Another key consideration for those considering a C-Corp MLP ETF is their investment horizon and its implications for estate planning. Although the tax-deferred nature of distributions means the cost basis in the ETF will be lowered each time a return of capital is made, the tax code allows for a "step up" in cost basis when shares are inherited, resetting the basis to fair market value and effectively avoiding all capital gains on the estate transfer.
As such, investors seeking to invest in MLPs via the ETP wrapper indefinitely—with an estate plan in place—may favor the C-Corp structure due to this step-up in basis. On the other hand, investors with shorter investment horizons will neither realize this inheritance tax break nor will they derive much benefit from the more straightforward deferral of taxation.
One last wrinkle—cost basis can never go below zero. So if you hold a high-yielding C-Corp MLP ETP long enough, distributions may wipe out your cost basis, and all future payments will be taxed in the worst possible way—as ordinary income.
The ETN Structure
Unlike C-Corporation ETFs, MLP ETNs are exceedingly simple. Like all ETNs, they are simply a debt instrument issued by a bank. The notes do not represent any beneficial ownership in actual MLPs—they don't "own" anything any more than your T-bills "own" anything. They are merely a promise to pay the return of an index of MLPs. To satiate those who come to the MLP space for income, MLP ETN issuers have built their products to make coupon payments that mimic the distributions of the MLPs in the index.
The problem, of course, is that these payments are just bond coupons: Distributions from MLP ETNs are taxed as ordinary income, while changes in price are treated as capital gains, just like any other bond. This has the advantage of simplicity: Unlike direct ownership of the MLPs, investors are not partners in the ETN, and don't have to file a K-1 statement with their income taxes. Unlike the C-Corp-based ETPs, distributions are never double taxed, whether they're income or return of capital.

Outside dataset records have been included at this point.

(** * Textract document processor: block-graph reconstruction

    A shallow embedding of [lambda_function.py]: the three extractors
    [extract_text], [extract_forms], [extract_tables] and their helpers
    [find_value_block] and [get_text], with the properties of the
    reconstruction they perform.

    Modelling conventions.
    - A Textract block is a Python dict.  The keys ['Id'] and ['BlockType']
      of a block and ['Type'] and ['Ids'] of a relationship are always
      there; ['Text'], ['EntityTypes'], ['RowIndex'], ['ColumnIndex'] and
      ['Relationships'] may be missing, which is [None] below.
    - [d['k']] on a missing key raises [KeyError]: fallible code lives in
      the [result] monad.
    - A [str] is a [string]; a character stands for its code point, in the
      range U+0000..U+00FF.
    - [block_map] and [value_map] are only looked up: they are [gmap]s.
      [key_map] is iterated, so it keeps the insertion order of a Python
      dict.  [rows] is read through [sorted(...)] only: a [gmap] again. *)

From Stdlib Require Import ZArith.
From stdpp Require Import gmap strings list fin_maps sorting.

Local Open Scope Z_scope.

(** ** Exceptions *)

Inductive error : Type :=
| KeyError (key : string).

Inductive result (A : Type) : Type :=
| Ok (a : A)
| Raise (e : error).
Arguments Ok {A} a.
Arguments Raise {A} e.

#[global] Instance result_ret : MRet result := fun A a => Ok a.
#[global] Instance result_bind : MBind result := fun A B f m =>
  match m with
  | Ok a => f a
  | Raise e => Raise e
  end.

(** [d[key]] where the entry may be missing. *)
Definition getitem {A} (key : string) (o : option A) : result A :=
  match o with
  | Some a => Ok a
  | None => Raise (KeyError key)
  end.

(** [for x in l: s = body(s, x)], stopping at the first exception. *)
Fixpoint for_each {A S} (body : S → A → result S) (s : S) (l : list A)
  : result S :=
  match l with
  | [] => Ok s
  | x :: l' => s' ← body s x; for_each body s' l'
  end.

(** ** Blocks *)

(** [Type_] is the key ['Type']. *)
Record relationship : Type := Relationship {
  Type_ : string;
  Ids : list string
}.

Record block : Type := Block {
  Id : string;
  BlockType : string;
  Text : option string;
  EntityTypes : option (list string);
  RowIndex : option Z;
  ColumnIndex : option Z;
  Relationships : option (list relationship)
}.

(** ** Strings *)

Definition newline : string := String (Ascii.ascii_of_N 10) "".

(** [sep.join(l)] *)
Fixpoint join (sep : string) (l : list string) : string :=
  match l with
  | [] => ""
  | [x] => x
  | x :: l' => x +:+ sep +:+ join sep l'
  end.

(** The characters [str.strip()] removes, among U+0000..U+00FF. *)
Definition is_space (c : Ascii.ascii) : bool :=
  let n := Ascii.N_of_ascii c in
  ((9 <=? n) && (n <=? 13) || (28 <=? n) && (n <=? 32)
   || (n =? 133) || (n =? 160))%N.

Fixpoint lstrip (s : string) : string :=
  match s with
  | "" => ""
  | String c s' => if is_space c then lstrip s' else s
  end.

Fixpoint rstrip (s : string) : string :=
  match s with
  | "" => ""
  | String c s' =>
      match rstrip s' with
      | "" => if is_space c then "" else String c ""
      | r => String c r
      end
  end.

(** [s.strip()] *)
Definition strip (s : string) : string := rstrip (lstrip s).

(** Truth value of a [str]. *)
Definition nonempty (s : string) : bool :=
  match s with
  | "" => false
  | _ => true
  end.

As a result, ETNs tend to outperform when a greater share of distributions are income.
The downside for ETNs is counterparty risk: Because ETNs are just unsecured debt, in the event of bankruptcy, ETN holders could theoretically lose all of their money, just like any bondholder.
Since an ETN only provides replicative returns rather than representing fractional ownership in any actual MLPs, total return is of paramount importance for ETN holders. Whether those returns are driven by distributions or index appreciation means significantly less to ETN investors, since there is no tax deferral available. As such, investors who expect distribution growth to be a relatively lesser component of their total returns would favor the ETN wrapper.
1940 Act ETFs
Whereas the C-Corporation and ETN structure each ask you to make significant tax trade-offs to get diversified MLP exposure, EMLP and two other recently launched 1940 Act ETFs ask you to accept a different trade-off. Since the tax code prevents these funds from holding more than 25 percent in MLPs, these products offer diluted exposure to actual LP interests in MLPs. They either own institutional MLP shares, which pay stock dividends, or own general partnership interests, which both increase concentration and carry lower yields. The remainder of the portfolio is made up of everything from utility firms to Canadian energy firms that the index providers have deemed to have similar characteristics to MLPs.
Unfortunately, this means none of these funds provides a perfect proxy for a diversified basket of MLPs, but rather an energy infrastructure portfolio with a smattering of LP interests in MLPs. The good news is these funds don't have to deal with double taxation or counterparty risk.
Ultimately, there's nothing as efficient as holding MLPs directly. ETP packages achieve many laudable goals, including offering diversified and liquid exposure in a single wrapper. But it's important to understand the trade-offs you're making when acquiring each fund.